(* ===== verification/EventFilter.v ===== *)
(** [src/src/logs/eventlog_filter.rs]: the agent-side Event Log filters. *)
From S2P Require Import Prelude Str StrFacts Text Sink.
From Stdlib Require Import Strings.Byte.

Module EventFilter.

Definition comma : byte := x2c.
Definition dash : byte := x2d.

Record EventIdFilter := mkEventIdFilter {
  includes : list (N * N);
  excluded : list (N * N);
}.

(** The two messages of a rejected specification, each with its token. *)
Inductive ParseError :=
| InvalidRange (tok : bytes) (lo hi : N)
| InvalidToken (tok : bytes).

Definition parse_id (s tok : bytes) : N + ParseError :=
  match parse_u32 (trim s) with
  | Some n => inl n
  | None => inr (InvalidToken tok)
  end.

Definition parse_range (body tok : bytes) : (N * N) + ParseError :=
  match split_once dash body with
  | Some (a, b) =>
    match parse_id a tok with
    | inr e => inr e
    | inl lo =>
      match parse_id b tok with
      | inr e => inr e
      | inl hi => if hi <? lo then inr (InvalidRange tok lo hi) else inl (lo, hi)
      end
    end
  | None =>
    match parse_id body tok with
    | inr e => inr e
    | inl n => inl (n, n)
    end
  end.

(** The loop of [parse] over the pieces, with the two vectors it pushes to. *)
Fixpoint parse_pieces (pieces : list bytes) (includes excludes : list (N * N))
    : EventIdFilter + ParseError :=
  match pieces with
  | [] => inl (mkEventIdFilter includes excludes)
  | raw :: rest =>
    let tok := trim raw in
    if is_empty tok then parse_pieces rest includes excludes
    else
      match strip_prefix [dash] tok with
      | Some r =>
        match parse_range (trim r) tok with
        | inl x => parse_pieces rest includes (excludes ++ [x])
        | inr e => inr e
        end
      | None =>
        match parse_range tok tok with
        | inl x => parse_pieces rest (includes ++ [x]) excludes
        | inr e => inr e
        end
      end
  end.

Definition parse (spec : bytes) : EventIdFilter + ParseError :=
  parse_pieces (split comma spec) [] [].

Definition in_one (id : N) (r : N * N) : bool := (r.1 <=? id) && (id <=? r.2).

Definition matches (f : EventIdFilter) (id : N) : bool :=
  if existsb (in_one id) (excluded f) then false
  else if is_empty (includes f) then true
  else existsb (in_one id) (includes f).

Record EventFilter := mkEventFilter {
  event_ids : option EventIdFilter;
  exclude_providers : list bytes;
}.

Definition new (event_ids : option bytes) (exclude_providers : list bytes)
    : EventFilter + ParseError :=
  match event_ids with
  | Some s =>
    match parse s with
    | inl f => inl (mkEventFilter (Some f) exclude_providers)
    | inr e => inr e
    end
  | None => inl (mkEventFilter None exclude_providers)
  end.

Definition excludes (f : EventFilter) (provider event_id : bytes) : bool :=
  if existsb (fun p => eq_ignore_ascii_case p provider) (exclude_providers f) then true
  else
    match event_ids f with
    | Some ids =>
      match parse_u32 event_id with
      | Some id => negb (matches ids id)
      | None => false
      end
    | None => false
    end.

(** * Properties *)

(** A token of the specification language, and its text. *)
Inductive Token := Include (lo hi : N) | Exclude (lo hi : N).

Definition render_range (lo hi : N) : bytes :=
  if lo =? hi then show_N lo else show_N lo ++ [dash] ++ show_N hi.

Definition render (t : Token) : bytes :=
  match t with
  | Include lo hi => render_range lo hi
  | Exclude lo hi => [dash] ++ render_range lo hi
  end.

Definition render_spec (ts : list Token) : bytes := join [comma] (map render ts).

Definition token_ok (t : Token) : Prop :=
  match t with Include lo hi | Exclude lo hi => lo <= hi /\ hi <= u32_max end.

Definition covers (id : N) (t : Token) : Prop :=
  match t with Include lo hi | Exclude lo hi => lo <= id <= hi end.

Definition is_exclude (t : Token) : bool := match t with Exclude _ _ => true | _ => false end.

Definition range_of (t : Token) : N * N := match t with Include lo hi | Exclude lo hi => (lo, hi) end.

Lemma render_range_graphic lo hi : Forall (fun c => in_range 33 126 c = true) (render_range lo hi).
Proof.
  unfold render_range. case_if; repeat (apply Forall_app; split); try apply show_N_graphic; by repeat constructor.
Qed.

Lemma render_range_no lo hi c : is_digit c = false -> c <> dash -> c ∉ render_range lo hi.
Proof.
  intros Hd Hc. assert (Hs := fun n => show_N_not_elem n c Hd).
  unfold render_range. case_if; set_solver.
Qed.

Lemma parse_id_show n tok : n <= u32_max -> parse_id (show_N n) tok = inl n.
Proof.
  intros Hn. unfold parse_id, parse_u32. rewrite trim_graphic by apply show_N_graphic.
  by rewrite parse_uint_show.
Qed.

Lemma parse_range_render lo hi tok :
  lo <= hi -> hi <= u32_max -> parse_range (render_range lo hi) tok = inl (lo, hi).
Proof.
  intros Hle Hmax. unfold parse_range, render_range. assert (Hno := fun n => show_N_not_elem n dash eq_refl).
  destruct (N.eqb_spec lo hi) as [->|Hne].
  - unfold split_once. rewrite (proj2 (find_byte_None _ _) (Hno hi)). by rewrite parse_id_show.
  - cbn [app]. rewrite split_once_app by done. rewrite !parse_id_show by lia.
    destruct (N.ltb_spec hi lo); [lia|done].
Qed.

Lemma split_join c (ss : list bytes) :
  ss <> [] -> Forall (fun s => c ∉ s) ss -> split c (join [c] ss) = ss.
Proof.
  intros Hne Hs. induction Hs as [|s ss Hsc Hs IH]; [done|].
  assert (Hone : forall s r, c ∉ s -> split c (s ++ c :: r) = s :: split c r).
  { clear. induction s as [|x s IH]; intros r Hc; cbn.
    - by rewrite bool_decide_eq_true_2.
    - rewrite not_elem_of_cons in Hc. rewrite bool_decide_eq_false_2 by naive_solver. by rewrite IH by naive_solver. }
  destruct ss as [|s2 ss].
  - cbn [join]. clear -Hsc. induction s as [|x s IH]; [done|]. rewrite not_elem_of_cons in Hsc. cbn.
    rewrite bool_decide_eq_false_2 by naive_solver. by rewrite IH by naive_solver.
  - change (join [c] (s :: s2 :: ss)) with (s ++ c :: join [c] (s2 :: ss)).
    rewrite Hone by done. by rewrite IH.
Qed.

Lemma render_graphic t : Forall (fun c => in_range 33 126 c = true) (render t).
Proof. destruct t; cbn; [|constructor; [done|]]; apply render_range_graphic. Qed.

Lemma render_range_digit lo hi : exists c r, render_range lo hi = c :: r /\ is_digit c = true.
Proof.
  assert (Hd := show_N_digits lo). assert (Hn := show_N_nonempty lo). unfold render_range.
  destruct (show_N lo) as [|c r]; [done|]. apply Forall_cons in Hd as [Hc _].
  case_if; by eexists _, _.
Qed.

Lemma parse_pieces_render ts inc exc :
  Forall token_ok ts ->
  parse_pieces (map render ts) inc exc
  = inl (mkEventIdFilter (inc ++ map range_of (List.filter (fun t => negb (is_exclude t)) ts))
           (exc ++ map range_of (List.filter is_exclude ts))).
Proof.
  intros Ht. revert inc exc. induction Ht as [|t ts Ht Hts IH]; intros inc exc.
  { cbn. by rewrite !app_nil_r. }
  cbn [map parse_pieces]. rewrite trim_graphic by apply render_graphic.
  destruct t as [lo hi|lo hi]; destruct Ht as [Hle Hmax]; cbn [render is_exclude negb List.filter map range_of].
  - destruct (render_range_digit lo hi) as (c & r & Hr & Hc).
    assert (Hsp : strip_prefix [dash] (render_range lo hi) = None).
    { destruct (strip_prefix _ _) as [q|] eqn:E; [|done]. apply strip_prefix_Some in E.
      rewrite Hr in E. cbn in E. simplify_eq. }
    replace (is_empty (render_range lo hi)) with false by by rewrite Hr.
    rewrite Hsp, parse_range_render, IH by done. by rewrite <- app_assoc.
  - replace (is_empty ([dash] ++ render_range lo hi)) with false by done.
    rewrite (proj2 (strip_prefix_Some _ _ _) eq_refl), trim_graphic by apply render_range_graphic.
    rewrite parse_range_render, IH by done. by rewrite <- app_assoc.
Qed.

Lemma parse_render_spec ts :
  ts <> [] -> Forall token_ok ts ->
  parse (render_spec ts)
  = inl (mkEventIdFilter (map range_of (List.filter (fun t => negb (is_exclude t)) ts))
           (map range_of (List.filter is_exclude ts))).
Proof.
  intros Hne Ht. unfold parse, render_spec. rewrite split_join.
  - by rewrite parse_pieces_render.
  - by destruct ts.
  - apply Forall_map, Forall_true. intros [lo hi|lo hi]; cbn [render].
    + by apply render_range_no.
    + rewrite elem_of_app. intros [Hin|Hin]; [set_solver|]. by apply render_range_no in Hin.
Qed.

Lemma existsb_ranges id ts :
  existsb (in_one id) (map range_of ts) = true <-> exists t, t ∈ ts /\ covers id t.
Proof.
  rewrite existsb_exists. split.
  - intros (r & Hr & Hi). apply list_elem_of_In, list_elem_of_fmap in Hr as (t & -> & Ht).
    exists t. split; [done|]. unfold in_one in Hi. norm_bool. by destruct t.
  - intros (t & Ht & Hc). exists (range_of t). split; [by apply list_elem_of_In, list_elem_of_fmap_2|].
    unfold in_one. apply andb_true_iff. rewrite !N.leb_le. by destruct t.
Qed.
End EventFilter.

**WHAT YOU WILL DO:** Search the material above for "assert". Pull out each line where it shows up.

**YOUR RESPONSE:**
  intros Hd Hc. assert (Hs := fun n => show_N_not_elem n c Hd).
  intros Hle Hmax. unfold parse_range, render_range. assert (Hno := fun n => show_N_not_elem n dash eq_refl).
  assert (Hone : forall s r, c ∉ s -> split c (s ++ c :: r) = s :: split c r).
  assert (Hd := show_N_digits lo). assert (Hn := show_N_nonempty lo). unfold render_range.
    assert (Hsp : strip_prefix [dash] (render_range lo hi) = None).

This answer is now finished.